Kapacitor Microservice

Introduction to the Point-Data Analytics (Time Series Data)

Any integral value that gets generated over time is point data. For examples:

• Temperature at a different time in a day.

• Number of oil barrels processed per minute.

By doing the analytics over point data, the factory can have an anomaly detection mechanism where PointDataAnalytics is considered.

IEdgeInsights uses the TICK stack to do point data analytics.

It has temperature anomaly detection, an example for demonstrating the time-series data analytics flow.

The high-level flow of the data is:

MQTT-temp-sensor–>Telegraf–>Influx–>Kapacitor–>Influx.

MQTT-temp-sensor simulator sends the data to the Telegraf. Telegraf sends the same data to Influx and Influx sends it to Kapacitor. Kapacitor does anomaly detection and publishes the results back to Influx.

Here, Telegraf is the TICK stack component and supports the number of input plug-ins for data ingestion. Influx is a time-series database. Kapacitor is an analytics engine where users can write custom analytics plug-ins (TICK scripts).

Purpose of the Kapacitor

About Kapacitor and UDF

• You can write the custom anomaly detection algorithm in PYTHON/GOLANG. And these algorithms are called as UDF (user-defined function). These algorithms follow certain API standards for the Kapacitor to call these UDFs at run time.

• IEdgeInsights has the sample UDF (user-defined function) written in GOLANG. Kapacitor is subscribed to the InfluxDB, and gets the temperature data. After fetching this data, Kapacitor calls the UDF, which detects the anomaly in the temperature and sends back the results to Influx.

• The sample Go UDF is at go_classifier.go([WORK_DIR]/IEdgeInsights/Kapacitor/udfs/go_classifier.go) and the TICKscript is at go_point_classifier.tick([WORK_DIR]/IEdgeInsights/Kapacitor/tick_scripts/go_point_classifier.tick)

• The sample Python UDF is at py_classifier.py([WORK_DIR]/IEdgeInsights/Kapacitor/udfs/py_classifier.py) and the TICKscript is at py_point_classifier.tick([WORK_DIR]/IEdgeInsights/Kapacitor/tick_scripts/py_point_classifier.tick)

  For more details, on Kapacitor and UDF, refer to the following links:

  1. Writing a sample UDF at anomaly detection

  2. UDF and kapacitor interaction socket_udf

• In production mode, the Kapacitor configuration file is Kapacitor/config/kapacitor.conf([WORK_DIR]/IEdgeInsights/Kapacitor/config/kapacitor.conf) and in developer mode, the Kapacitor configuration file is Kapacitor/config/kapacitor_devmode.conf([WORK_DIR]/IEdgeInsights/Kapacitor/config/kapacitor_devmode.conf).

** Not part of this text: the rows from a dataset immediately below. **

(** The rows of one scan; [index] is the position in [want]. *)
Fixpoint inspect_rows (segid : Segid) (want : list DirEntry) (limits : VerifyPageLimits)
    (budget : VerifyPageBudget) (index : option nat) (rows : list (bytes * bytes)) : option bool :=
  match rows with
  | [] => Some false
  | (key, val) :: rest =>
      let budget := if VerifyPageBudget_full limits budget then mkBudget 0 0 else budget in
      budget ← match VerifyPageBudget_charge key val limits budget with
               | Some b => Some b
               | None => VerifyPageBudget_charge key val limits (mkBudget 0 0)
               end;
      match parse_extent_key_full key with
      | None => inspect_rows segid want limits budget index rest
      | Some logical =>
          let i := match index with Some i => i | None => below logical want end in
          let i := (i + below logical (drop i want))%nat in
          if bool_decide (entry_key <$> want !! i = Some logical) then
            match FrameLoc_decode val with
            | Some loc => if bool_decide (fl_segid loc = segid) then Some true
                          else inspect_rows segid want limits budget (Some i) rest
            | None => None
            end
          else inspect_rows segid want limits budget (Some i) rest
      end
  end.
Definition inspect_extent_stream (segid : Segid) (want : list DirEntry) (limits : VerifyPageLimits)
    (rows : list (bytes * bytes)) : option bool :=
  inspect_rows segid want limits (mkBudget 0 0) None rows.

(** The rows that a bounded scan of the tree yields, in the order of the keys. *)
Definition row_le (a b : bytes * bytes) : Prop := bytes_leb a.1 b.1 = true.
#[export] Instance row_le_dec a b : Decision (row_le a b).
Proof. unfold row_le. apply _. Defined.
Definition scan_bounded (m : gmap (Z * Z) FrameLoc) (range : bytes * bytes) : list (bytes * bytes) :=
  merge_sort row_le
    (filter (fun row => in_range range.1 range.2 row.1 = true)
       (map (fun kl => (extent_key kl.1.1 kl.1.2, FrameLoc_encode kl.2)) (map_to_list m))).

(** An error, of the store or of a row, is [None]. *)
Definition scan_extent_range_points_here (segid : Segid) (want : list DirEntry) (range : bytes * bytes)
    (m : gmap (Z * Z) FrameLoc) : option bool :=
  if bytes_leb range.2 range.1 then Some false
  else inspect_extent_stream segid want VERIFY_PAGE_LIMITS (scan_bounded m range).

(** The scans of one verify: every range of the memory view, then of the durable one. *)
Fixpoint run_scans (segid : Segid) (want : list DirEntry) (memory durable : gmap (Z * Z) FrameLoc)
    (scans : list (bool * (bytes * bytes))) : option bool :=
  match scans with
  | [] => Some false
  | (d, range) :: rest =>
      match scan_extent_range_points_here segid want range (if d then durable else memory) with
      | Some false => run_scans segid want memory durable rest
      | here => here
      end
  end.
Definition scans_of (ranges : list (bytes * bytes)) : list (bool * (bytes * bytes)) :=
  map (fun r => (false, r)) ranges ++ map (fun r => (true, r)) ranges.
Definition directory_still_referenced (segid : Segid) (want : list DirEntry)
    (memory durable : gmap (Z * Z) FrameLoc) : option bool :=
  ranges ← extent_scan_ranges want;
  run_scans segid want memory durable (scans_of ranges).

(** ** The order of keys *)

Definition klt (a b : Z * Z) : Prop := a.1 < b.1 \/ a.1 = b.1 /\ a.2 < b.2.
Definition kle (a b : Z * Z) : Prop := a.1 < b.1 \/ a.1 = b.1 /\ a.2 <= b.2.
Ltac klia := unfold klt, kle, entry_key in *; cbn [fst snd] in *; lia.

Lemma key_ltb_spec a b : key_ltb a b = true <-> klt a b.
Proof. unfold key_ltb. rewrite orb_true_iff, andb_true_iff, !Z.ltb_lt, Z.eqb_eq. done. Qed.
Lemma key_ltb_false a b : key_ltb a b = false <-> kle b a.
Proof. rewrite <- not_true_iff_false, key_ltb_spec. klia. Qed.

Custom UDFs available in the UDF([WORK_DIR]/IEdgeInsights/Kapacitor/udfs) Directory

• UNIX Socket based UDFs

  1. go_classifier.go:Filters the points based on temperature (data <20 and >25 filtered out).

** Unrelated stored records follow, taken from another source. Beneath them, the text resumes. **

(* ===== verification/Gc.v ===== *)
(** * Reclaiming segments

    The deleting half of [fs/store/extent/reclaim.rs]: a pass over the durable segment
    counters ([reclaim_segments_gated]) and the sweep of objects without a counter
    ([sweep_orphans]).  Both start with a barrier (no transaction with extents is queued,
    everything is sealed and flushed) that fixes which segments are eligible, verify each
    candidate with [Verify] and then delete its object; the pass also drops the counters.

    Like compaction, the task is a machine: a step is one stretch between its suspensions,
    and readers, writers, flushes and the commit worker run in between.  Which segments the
    pass hands to compaction afterwards is [select.rs]; [World] lets compaction start with
    any. *)

From stdpp Require Import sorting.
From S2P Require Import Prelude Errors FrameCodec Segment Lanes FrameStore SegmentStore Frames Inode Dedup Store Commit Ops.
From S2P Require Import Extent Volume Compact Verify.

Definition MAX_SEGMENT_DELETES_PER_PASS : nat := 1024.

(** ** Eligible segments *)

(** The epoch, the counter above the open lanes, and the open lanes. *)
Record Boundary := mkBoundary { bd_epoch : Z; bd_cutoff : Z; bd_open : list Segid }.
Definition current_open_boundary (f : Frames) : Boundary :=
  let current := map os_segid (fr_lanes f) in
  mkBoundary (fr_epoch f) (sat_add_u64 (foldr (fun s m => Z.max (counter s) m) 0 current) 1) current.

Definition eligible (b : Boundary) (s : Segid) : bool :=
  (epoch s <? bd_epoch b) ||
  ((epoch s =? bd_epoch b) && (counter s <? bd_cutoff b) && negb (bool_decide (s ∈ bd_open b))).

(** The segments that the counters call dead, in the order of the scan. *)
Definition segid_le (a b : Segid * (Z * Z)) : Prop :=
  epoch a.1 < epoch b.1 \/ epoch a.1 = epoch b.1 /\ counter a.1 <= counter b.1.
#[export] Instance segid_le_dec a b : Decision (segid_le a b).
Proof. unfold segid_le. apply _. Defined.
Definition dead_segments (b : Boundary) (pinned : bool) (counts : gmap Segid (Z * Z)) : list Segid :=
  map fst (List.filter (fun row => eligible b row.1 && negb pinned && (row.2.1 =? 0)) (merge_sort segid_le (map_to_list counts))).

(** A dead segment is deleted once the horizon of the pass that saw it first has passed. *)
Fixpoint classify (now horizon : Z) (dead to_delete waiting : list Segid) (delete_at : gmap Segid Z)
    : list Segid * gmap Segid Z :=
  match dead with
  | [] => (to_delete, filter (fun d => d.1 ∈ waiting) delete_at)
  | s :: rest =>
      let due := default horizon (delete_at !! s) in
      if (due <=? now) && (length to_delete <? MAX_SEGMENT_DELETES_PER_PASS)%nat
      then classify now horizon rest (to_delete ++ [s]) waiting (delete s delete_at)
      else classify now horizon rest to_delete (s :: waiting) (<[s := due]> delete_at)
  end.

(** ** The machine *)

Inductive SegmentDeadVerdict := Reclaim | ObjectAbsent | Keep.

(** A pass, or a sweep of objects older than a time. *)
Inductive GcKind := ReclaimPass | OrphanSweep (modified_before : Z).

(** Segments left, the ones whose counters go, and how many were deleted. *)
Record Collect := mkCollect {
  gc_kind : GcKind;
  gc_boundary : Boundary;
  gc_todo : list Segid;
  gc_freed : list Segid;
  gc_deleted : nat }.

Inductive Collection :=
| Barrier (k : GcKind)
| Gating (b : Boundary)
| Scanning (b : Boundary) (horizon : Z) (pinned : bool)
| Listed (b : Boundary) (modified_before : Z) (orphans : list Segid)
| Choosing (c : Collect)
| Verifying (s : Segid) (want : list DirEntry) (scans : list (bool * (bytes * bytes))) (c : Collect)
| Verified (s : Segid) (verdict : SegmentDeadVerdict) (c : Collect)
| Deleting (s : Segid) (c : Collect)
| Dropping (rest drops : list Segid) (deleted : nat)
| Dropped (ahead deleted : nat)
| Collected (r : result FsError nat).

(** What the environment decides about a step; a flush or a delete whose answer is lost may
    have landed. *)
Record GcChoice := mkGcChoice {
  gh_flush : FlushEnv; gh_flushed : bool;
  gh_gate : result FsError (option (Z * option Z));
  gh_now : Z; gh_arrives : bool; gh_landed : bool;
  gh_object : option (Segid * Z) }.

(** The volume, the durable view of the tree, and the deadlines of dead segments. *)
Record GcState := mkGcState { gs_vol : Volume Frames; gs_durable : Db; gs_delete_at : gmap Segid Z }.
Definition set_gs_frames (f : Frames) (g : GcState) : GcState :=
  mkGcState (set_v_es (set_frames f (v_es (gs_vol g))) (gs_vol g)) (gs_durable g) (gs_delete_at g).

Definition next_choice (c : Collect) : Collect :=
  mkCollect (gc_kind c) (gc_boundary c) (tail (gc_todo c)) (gc_freed c) (gc_deleted c).
Definition free (s : Segid) (n : nat) (c : Collect) : Collect :=
  mkCollect (gc_kind c) (gc_boundary c) (tail (gc_todo c)) (gc_freed c ++ [s]) (gc_deleted c + n).

(** The transaction that drops counters. *)
Definition drop_txn (drops : list Segid) (t : Transaction) : Transaction := foldl (fun t s => push (DelSegcount s) t) t drops.

Section gc.
Context `{CodecPrims, Crc32c} (compression : CompressionConfig) (max_inflight_seals : Z).

(** The barrier: no guard of an extent reference is held, which every queued transaction
    with extents and a running compaction do; then the flush of [flush_coordinator.rs]. *)
Definition flush_barrier_step (c : GcChoice) (g : GcState) : result FsError unit * GcState :=
  let '(r, f) := seal_open compression max_inflight_seals (gh_flush c) (es_frames (v_es (gs_vol g))) in
  let g := set_gs_frames f g in
  match r with
  | Some (Ok _) =>
      if gh_flushed c
      then (if gh_arrives c then Ok tt else Err IoError, mkGcState (gs_vol g) (v_db (gs_vol g)) (gs_delete_at g))
      else (Err IoError, g)
  | Some (Err e) => (Err e, g)
  | None => (Err IoError, g)
  end.

(** [verify_segment_reclaimable] up to its scans. *)
Definition start_verify (c : GcChoice) (st : ObjectStore) (s : Segid) (k : Collect) : Collection :=
  match store_read_directory st s with
  | Err SegmentNotFound => if gh_arrives c then Verified s ObjectAbsent k else Verified s Keep k
  | Err _ => Verified s Keep k
  | Ok dir =>
      if negb (gh_arrives c) then Verified s Keep k
      else
        match sorted_directory dir with
        | [] => Verified s Reclaim k
        | want =>
            match extent_scan_ranges want with
            | Some ranges => Verifying s want (scans_of ranges) k
            | None => Verified s Keep k
            end
        end
  end.

(** The gate of the caller, after the barrier. *)
Definition gate_step (c : GcChoice) (b : Boundary) : Collection :=
  match gh_gate c with
  | Err e => Collected (Err e)
  | Ok None => Collected (Ok O)
  | Ok (Some (horizon, protect_before)) => Scanning b horizon (bool_decide (is_Some protect_before))
  end.

(** The scan of the durable counters, and which dead segments are due. *)
Definition scan_step (c : GcChoice) (b : Boundary) (horizon : Z) (pinned : bool) (g : GcState) : GcState * Collection :=
  if negb (gh_arrives c) then (g, Collected (Err IoError))
  else
    let dead := dead_segments b pinned (segcounts (gs_durable g)) in
    let '(to_delete, delete_at) := classify (gh_now c) horizon dead [] [] (gs_delete_at g) in
    (mkGcState (gs_vol g) (gs_durable g) delete_at, Choosing (mkCollect ReclaimPass b to_delete [] 0)).

(** One object of the listing of the sweep, or its end. *)
Definition list_step (c : GcChoice) (b : Boundary) (modified_before : Z) (orphans : list Segid) (v : Volume Frames) : Collection :=
  if negb (gh_arrives c) then Collected (Err IoError)
  else
    match gh_object c with
    | None => Choosing (mkCollect (OrphanSweep modified_before) b orphans [] 0)
    | Some (s, mtime) =>
        if eligible b s && (mtime <? modified_before) && bool_decide (is_Some (ob_live (fr_objects (es_frames (v_es v))) !! s))
           && bool_decide (segcounts (v_db v) !! s = None)
        then
          let orphans := orphans ++ [s] in
          if (MAX_SEGMENT_DELETES_PER_PASS <=? length orphans)%nat
          then Choosing (mkCollect (OrphanSweep modified_before) b orphans [] 0)
          else Listed b modified_before orphans
        else Listed b modified_before orphans
    end.

(** The next candidate; after the last one a pass drops the counters. *)
Definition choose_step (env : Env) (c : GcChoice) (st : ObjectStore) (k : Collect) : Collection :=
  match gc_todo k with
  | s :: _ => start_verify c st s k
  | [] =>
      match gc_kind k, gc_freed k with
      | ReclaimPass, _ :: _ =>
          match new_transaction env with
          | Err e => Collected (Err e)
          | Ok _ => Dropping (gc_freed k) [] (gc_deleted k)
          end
      | _, _ => Collected (Ok (gc_deleted k))
      end
  end.

(** A scan of the verify. *)
Definition verify_step (c : GcChoice) (s : Segid) (want : list DirEntry) (scans : list (bool * (bytes * bytes))) (k : Collect)
    (g : GcState) : Collection :=
  match scans with
  | [] => Verified s Reclaim k
  | (durable, range) :: scans =>
      let m := extents (if durable then gs_durable g else v_db (gs_vol g)) in
      match (if gh_arrives c then scan_extent_range_points_here s want range m else None) with
      | Some false => Verifying s want scans k
      | _ => Verified s Keep k
      end
  end.

(** What follows from the verdict; a pass looks at the counter once more. *)
Definition verdict_step (c : GcChoice) (s : Segid) (verdict : SegmentDeadVerdict) (k : Collect) (db : Db) : Collection :=
  match gc_kind k, verdict with
  | _, Keep => Choosing (next_choice k)
  | OrphanSweep _, ObjectAbsent => Choosing (next_choice k)
  | OrphanSweep _, Reclaim => Deleting s k
  | ReclaimPass, _ =>
      match segcounts db !! s with
      | Some (0, _) =>
          if negb (gh_arrives c) then Choosing (next_choice k)
          else match verdict with
               | ObjectAbsent => Choosing (free s 0 k)
               | _ => Deleting s k
               end
      | _ => Choosing (next_choice k)
      end
  end.

Definition delete_step (c : GcChoice) (s : Segid) (k : Collect) (g : GcState) : GcState * Collection :=
  let f := es_frames (v_es (gs_vol g)) in
  let '(r, ob) := delete_segment (gh_arrives c) (gh_landed c) s (fr_objects f) in
  (set_gs_frames (set_objects ob f) g, Choosing (match r with Ok _ => free s 1 k | Err _ => next_choice k end)).

(** The counters that are still there, then the commit that drops them. *)
Definition drop_step (c : GcChoice) (rest drops : list Segid) (deleted : nat) (g : GcState) : GcState * Collection :=
  let v := gs_vol g in
  match rest with
  | [] =>
      if bool_decide (drops = []) then (g, Collected (Ok deleted))
      else
        (mkGcState (submit_owned (drop_txn drops txn_new) None SettleNone [] [] v).2 (gs_durable g) (gs_delete_at g),
         Dropped (length (v_queue v)) deleted)
  | s :: rest =>
      (g, if negb (gh_arrives c) then Collected (Err IoError)
          else match segcounts (v_db v) !! s with
               | Some _ => Dropping rest (drops ++ [s]) deleted
               | None => Dropping rest drops deleted
               end)
  end.

Definition gc_step (env : Env) (c : GcChoice) (g : GcState) (t : Collection) : GcState * Collection :=
  match t with
  | Barrier k =>
      if bool_decide (v_queue (gs_vol g) = []) then
        let '(r, g) := flush_barrier_step c g in
        match r with
        | Err e => (g, Collected (Err e))
        | Ok _ =>
            let b := current_open_boundary (es_frames (v_es (gs_vol g))) in
            (g, match k with
                | ReclaimPass => Gating b
                | OrphanSweep modified_before => Listed b modified_before []
                end)
        end
      else (g, t)
  | Gating b => (g, gate_step c b)
  | Scanning b horizon pinned => scan_step c b horizon pinned g
  | Listed b modified_before orphans => (g, list_step c b modified_before orphans (gs_vol g))
  | Choosing k => (g, choose_step env c (fr_objects (es_frames (v_es (gs_vol g)))) k)
  | Verifying s want scans k => (g, verify_step c s want scans k g)
  | Verified s verdict k => (g, verdict_step c s verdict k (v_db (gs_vol g)))
  | Deleting s k => delete_step c s k g
  | Dropping rest drops deleted => drop_step c rest drops deleted g
  | Dropped _ _ | Collected _ => (g, t)
  end.
End gc.

(** A turn of the worker over [n] queued commits answers a commit that is among them. *)
Definition gc_deliver (n : nat) (r : result FsError unit) (t : Collection) : Collection :=
  match t with
  | Dropped ahead deleted =>
      if (ahead <? n)%nat then Collected (match r with Ok _ => Ok deleted | Err e => Err e end)
      else Dropped (ahead - n) deleted
  | _ => t
  end.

  2. py_classifier.py:Filters the points based on temperature (data <20 and >25 filtered out).

  3. profiling_udf.go:Add the profiling (time taken to process the data) data in the points.

  4. temperature_classifier.go:Filter the points based on temperature (data >25 filtered out).

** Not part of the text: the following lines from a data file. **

(** The commit that drops counters. *)
Lemma drop_txn_fields drops : forall t,
  tx_ops (Gc.drop_txn drops t) = tx_ops t ++ (DelSegcount <$> drops) /\ tx_segs (Gc.drop_txn drops t) = tx_segs t /\
  tx_inodes (Gc.drop_txn drops t) = tx_inodes t.
Proof.
  induction drops as [|s drops IH]; intros t; [cbn; by rewrite app_nil_r|]. destruct (IH (push (DelSegcount s) t)) as (Ho & Hs & Hi).
  change (Gc.drop_txn (s :: drops) t) with (Gc.drop_txn drops (push (DelSegcount s) t)).
  rewrite Ho, Hs, Hi. cbn. by rewrite <- app_assoc.
Qed.
Lemma drop_item db drops : item_ok db (task_commit (Gc.drop_txn drops txn_new)) (task_item [] drops).
Proof.
  destruct (drop_txn_fields drops txn_new) as (Ho & Hs & Hi). cbn [app tx_ops txn_new] in Ho.
  assert (Hcore : forall d, core (tx_db d (Gc.drop_txn drops txn_new)) = core d).
  { intros d. unfold tx_db. rewrite Ho. apply core_bookkeeping. apply Forall_fmap, Forall_true. done. }
  split; cbn [task_commit task_item qc_request rq_txn rq_settlement qc_tails qc_guards qc_owned it_ws it_moves it_drops it_guards it_owned].
  - intros d _. apply Hcore.
  - intros s. unfold live_delta. rewrite Hs. specialize (Hcore db). unfold core in Hcore. injection Hcore as _ _ _ _ _ _ ->. cbn. lia.
  - intros k. unfold touches. rewrite Ho. intros (op & (s & -> & _)%list_elem_of_fmap & Hk)%list_elem_of_omap. done.
  - rewrite Ho. apply Forall_fmap, Forall_forall. intros s Hs'. right. by exists s.
  - by right.
  - done.
  - done.
  - constructor.
  - done.
  - done.
Qed.
Lemma drop_queue v F its drops :
  PipeInv v F its -> Forall (fun g => retired (frames_of v) its g /\ unreferenced (extents (v_db v)) g) drops -> moves_of its = [] ->
  let v' := (submit_owned (Gc.drop_txn drops txn_new) None SettleNone [] [] v).2 in
  PipeInv v' F (its ++ [task_item [] drops]) /\ v_queue v' = v_queue v ++ [task_commit (Gc.drop_txn drops txn_new)].
Proof.
  intros Hp Hd Hm. apply pipe_queue; try done.
  - apply (drop_txn_fields drops txn_new).
  - apply drop_item.
  - rewrite app_nil_r. apply Hp.
  - by intros ? ? ?%not_elem_of_nil.
  - by intros ? ? ?%not_elem_of_nil.
Qed.
End tasks.
(* ===== verification/World.v ===== *)
(** * The volume and its background tasks

    No code; everything together.  A world is the volume with the durable tree and the one
    background task, which compacts segments or reclaims them ([fs/gc.rs] runs the two after
    each other).  Its steps, in any order: submissions, turns of the commit worker and reads,
    uploads of sealed segments, flushes, and the steps of the task.  Beside it runs the
    specification of [PipelineSpec] and, for a crash, the files of the last flush that
    landed. *)

From stdpp Require Import sorting.
From S2P Require Import Prelude Errors KeyCodec FrameCodec Segment Quota Inode Dedup Permissions Store Namespace Commit Usage Ops.
From S2P Require Import Lanes FrameStore SegmentStore Frames Extent ExtentSpec SegCounts Volume Registry OpsWrite OpsIo Staged.
From S2P Require Import Pipeline Submit PipelineSpec Verify CompactPlan Compact Gc Tasks CompactSpec CompactTask GcTask.

Inductive Task := Idle | Compacting (round_bytes : Z) (t : Compaction) | Collecting (t : Collection).

Record World := mkWorld {
  w_vol : Volume Frames; w_spec : Spec;
  w_durable : Db; w_safe : Files;
  w_delete_at : gmap Segid Z; w_task : Task }.

Definition task_locks (t : Task) : Z -> Prop := match t with Compacting _ t => holds_lock t | _ => fun _ => False end.
Definition task_deliver (ev : PipeEvent) (t : Task) : Task :=
  match ev, t with
  | EvTurn n r, Compacting rb t => Compacting rb (deliver n r t)
  | EvTurn n r, Collecting t => Collecting (gc_deliver n r t)
  | _, _ => t
  end.
Definition finished (t : Task) : bool :=
  match t with Idle | Compacting _ (Compacted _) | Collecting (Collected _) => true | _ => false end.

(** A commit of the task is a request without writes. *)
Definition sp_follow (v v' : Volume Frames) (sp : Spec) : Spec :=
  if (length (v_queue v) <? length (v_queue v'))%nat then sp_submit [] sp else sp.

  5. humidity_classifier.py:Filter the points based on humidity (data >25 filtered out).

• Process based UDFs

  1. rfc_classifier.py:Random Forest Classification algo sample. This UDF is used for profiling udf as well.

Steps to Configure the UDFs in the Kapacitor

• Keep the custom UDFs in the udfs([WORK_DIR]/IEdgeInsights/Kapacitor/udfs) directory and the TICKscript in the tick_scripts([WORK_DIR]/IEdgeInsights/Kapacitor/tick_scripts) directory.

• Keep the training data set (if any) required for the custom UDFs in the training_data_sets([WORK_DIR]/IEdgeInsights/Kapacitor/training_data_sets) directory.

• For python UDFs, any external python package dependency needs to be installed. To install the python package using conda, it can be added in the conda_requirements.txt([WORK_DIR]/IEdgeInsights/Kapacitor/conda_requirements.txt) file.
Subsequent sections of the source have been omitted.